(** * Mysite: the shop and auth views, embedded and verified

    A shallow embedding of [mysite/shopapp/views.py] and
    [mysite/myauth/views.py].  The views are short glue over Django, so the
    development has three layers:

    - [Py]: the Python builtins the views call ([str] of a [Decimal] and of
      a [datetime], [repr] of a [str], [urllib.parse.quote]);
    - [Django]: the parts of the framework the views run through (requests,
      responses, the JSON encoder of [JsonResponse], users and permissions,
      the access mixins and decorators);
    - [Models], [Shopapp], [Myauth]: the store and the views themselves.

    The model, settings and URL modules are not part of the sources at hand;
    what the views need of them (column types, [LOGIN_URL], [reverse]) is
    taken from the specification or as a section variable. *)

From Stdlib Require Import ZArith NArith List String Ascii Bool Lia DecimalString.
From stdpp Require Import base option list gmap strings sorting.

Local Open Scope Z_scope.
Set Warnings "-register-all".

(* ===================================================================== *)
(** ** Python builtins *)
(* ===================================================================== *)

Module Py.

(** [str(n)] for a non-negative integer. *)
Definition str_N (n : N) : string := NilEmpty.string_of_uint (N.to_uint n).

(** [str(z)] for an integer. *)
Definition str_Z (z : Z) : string :=
  if z <? 0 then "-" +:+ str_N (Z.abs_N z) else str_N (Z.abs_N z).

(** ["%+d" % z]: the sign is always written. *)
Definition str_signed (z : Z) : string :=
  (if z <? 0 then "-" else "+") +:+ str_N (Z.abs_N z).

Fixpoint repeat_char (c : ascii) (n : nat) : string :=
  match n with
  | O => EmptyString
  | S k => String c (repeat_char c k)
  end.

(** ["%0<w>d" % n] for a non-negative [n]. *)
Definition zfill (w : nat) (s : string) : string :=
  repeat_char "0" (w - String.length s) +:+ s.

(** A finite [decimal.Decimal]: sign, coefficient and exponent, as the
    class stores them ([_sign], [_int] without leading zeros, [_exp]). *)
Record decimal := mk_decimal {
  dec_sign : bool;
  dec_int : N;
  dec_exp : Z
}.

(** [Decimal.__str__] for finite values (default context, capitals on). *)
Definition str_decimal (d : decimal) : string :=
  let int := str_N (dec_int d) in
  let len := Z.of_nat (String.length int) in
  let leftdigits := dec_exp d + len in
  let dotplace :=
    if (dec_exp d <=? 0) && (-6 <? leftdigits) then leftdigits else 1 in
  let intpart :=
    if dotplace <=? 0 then "0"
    else if len <=? dotplace
         then int +:+ repeat_char "0" (Z.to_nat (dotplace - len))
         else substring 0 (Z.to_nat dotplace) int in
  let fracpart :=
    if dotplace <=? 0
    then "." +:+ repeat_char "0" (Z.to_nat (- dotplace)) +:+ int
    else if len <=? dotplace then ""
         else "." +:+ substring (Z.to_nat dotplace) (Z.to_nat (len - dotplace)) int in
  let exp :=
    if leftdigits =? dotplace then ""
    else "E" +:+ str_signed (leftdigits - dotplace) in
  (if dec_sign d then "-" else "") +:+ intpart +:+ fracpart +:+ exp.

(** A [datetime.datetime]; [utcoffset] is in minutes east of UTC, [None]
    for a naive value. *)
Record datetime := mk_datetime {
  year : N; month : N; day : N;
  hour : N; minute : N; second : N; microsecond : N;
  utcoffset : option Z
}.

(** [str(dt)], that is [dt.isoformat(sep=' ')]. *)
Definition str_datetime (dt : datetime) : string :=
  zfill 4 (str_N (year dt)) +:+ "-" +:+ zfill 2 (str_N (month dt)) +:+ "-"
  +:+ zfill 2 (str_N (day dt)) +:+ " "
  +:+ zfill 2 (str_N (hour dt)) +:+ ":" +:+ zfill 2 (str_N (minute dt)) +:+ ":"
  +:+ zfill 2 (str_N (second dt))
  +:+ (if (microsecond dt =? 0)%N then ""
       else "." +:+ zfill 6 (str_N (microsecond dt)))
  +:+ match utcoffset dt with
      | None => ""
      | Some off =>
          (if off <? 0 then "-" else "+")
          +:+ zfill 2 (str_N (Z.abs_N off / 60)) +:+ ":"
          +:+ zfill 2 (str_N (Z.abs_N off mod 60))
      end.

(** [str(s)] of a [str] is the string itself. *)
Definition str_str (s : string) : string := s.

Definition squote : ascii := "039".
Definition dquote : ascii := "034".
Definition backslash : ascii := "092".

Definition hex_lower (n : N) : ascii :=
  if (n <? 10)%N then ascii_of_N (48 + n) else ascii_of_N (87 + n).
Definition hex_upper (n : N) : ascii :=
  if (n <? 10)%N then ascii_of_N (48 + n) else ascii_of_N (55 + n).
(** * galman: content keys, decision lists, import and review

    A shallow embedding of [galman.py].  Python values are modelled as
    follows: [str] as [string], [bytes] as [list byte], [int] as [Z],
    a [set] of strings as [gset string], and the file system as a finite
    map from path strings to inodes.  Code that performs I/O or may raise
    runs in a state-and-exception monad in which the state survives an
    exception, as it does in Python.

    [hashlib.sha256] is written out and checked on the standard test
    messages.  Of the player (python-mpv) only the playlist is modelled;
    [sort_airlock] and [view_collection], which wait for the player and
    for the keys of the user, are arguments of [main]; what the two do
    before they make a player is given after [main]. *)

From Stdlib Require Import ZArith Ascii String List Lia.
From Stdlib.Strings Require Import Byte.
From stdpp Require Import base option list strings gmap fin_maps fin_sets sorting.

Local Open Scope Z_scope.

(** ** Exceptions and the monad *)

Inductive exn :=
  | FileNotFoundError
  | FileExistsError
  | IsADirectoryError
  | ValueError
  | TypeError
  | IndexError
  | SystemExit (code : Z)
  | OtherError (what : string).

Inductive result (A : Type) :=
  | Ok (a : A)
  | Raise (e : exn).
Arguments Ok {A} a.
Arguments Raise {A} e.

• • • • • • •

EXERCISE GOAL:
Everything from the line with "(** [str(s)] of" through the line with "A shallow embedding of [galman.py]." should be written out exactly as it appears above, end lines included, and nothing outside that range.

SOLUTION FOR THIS EXERCISE:
(** [str(s)] of a [str] is the string itself. *)
Definition str_str (s : string) : string := s.

Definition squote : ascii := "039".
Definition dquote : ascii := "034".
Definition backslash : ascii := "092".

Definition hex_lower (n : N) : ascii :=
  if (n <? 10)%N then ascii_of_N (48 + n) else ascii_of_N (87 + n).
Definition hex_upper (n : N) : ascii :=
  if (n <? 10)%N then ascii_of_N (48 + n) else ascii_of_N (55 + n).
(** * galman: content keys, decision lists, import and review

    A shallow embedding of [galman.py].  Python values are modelled as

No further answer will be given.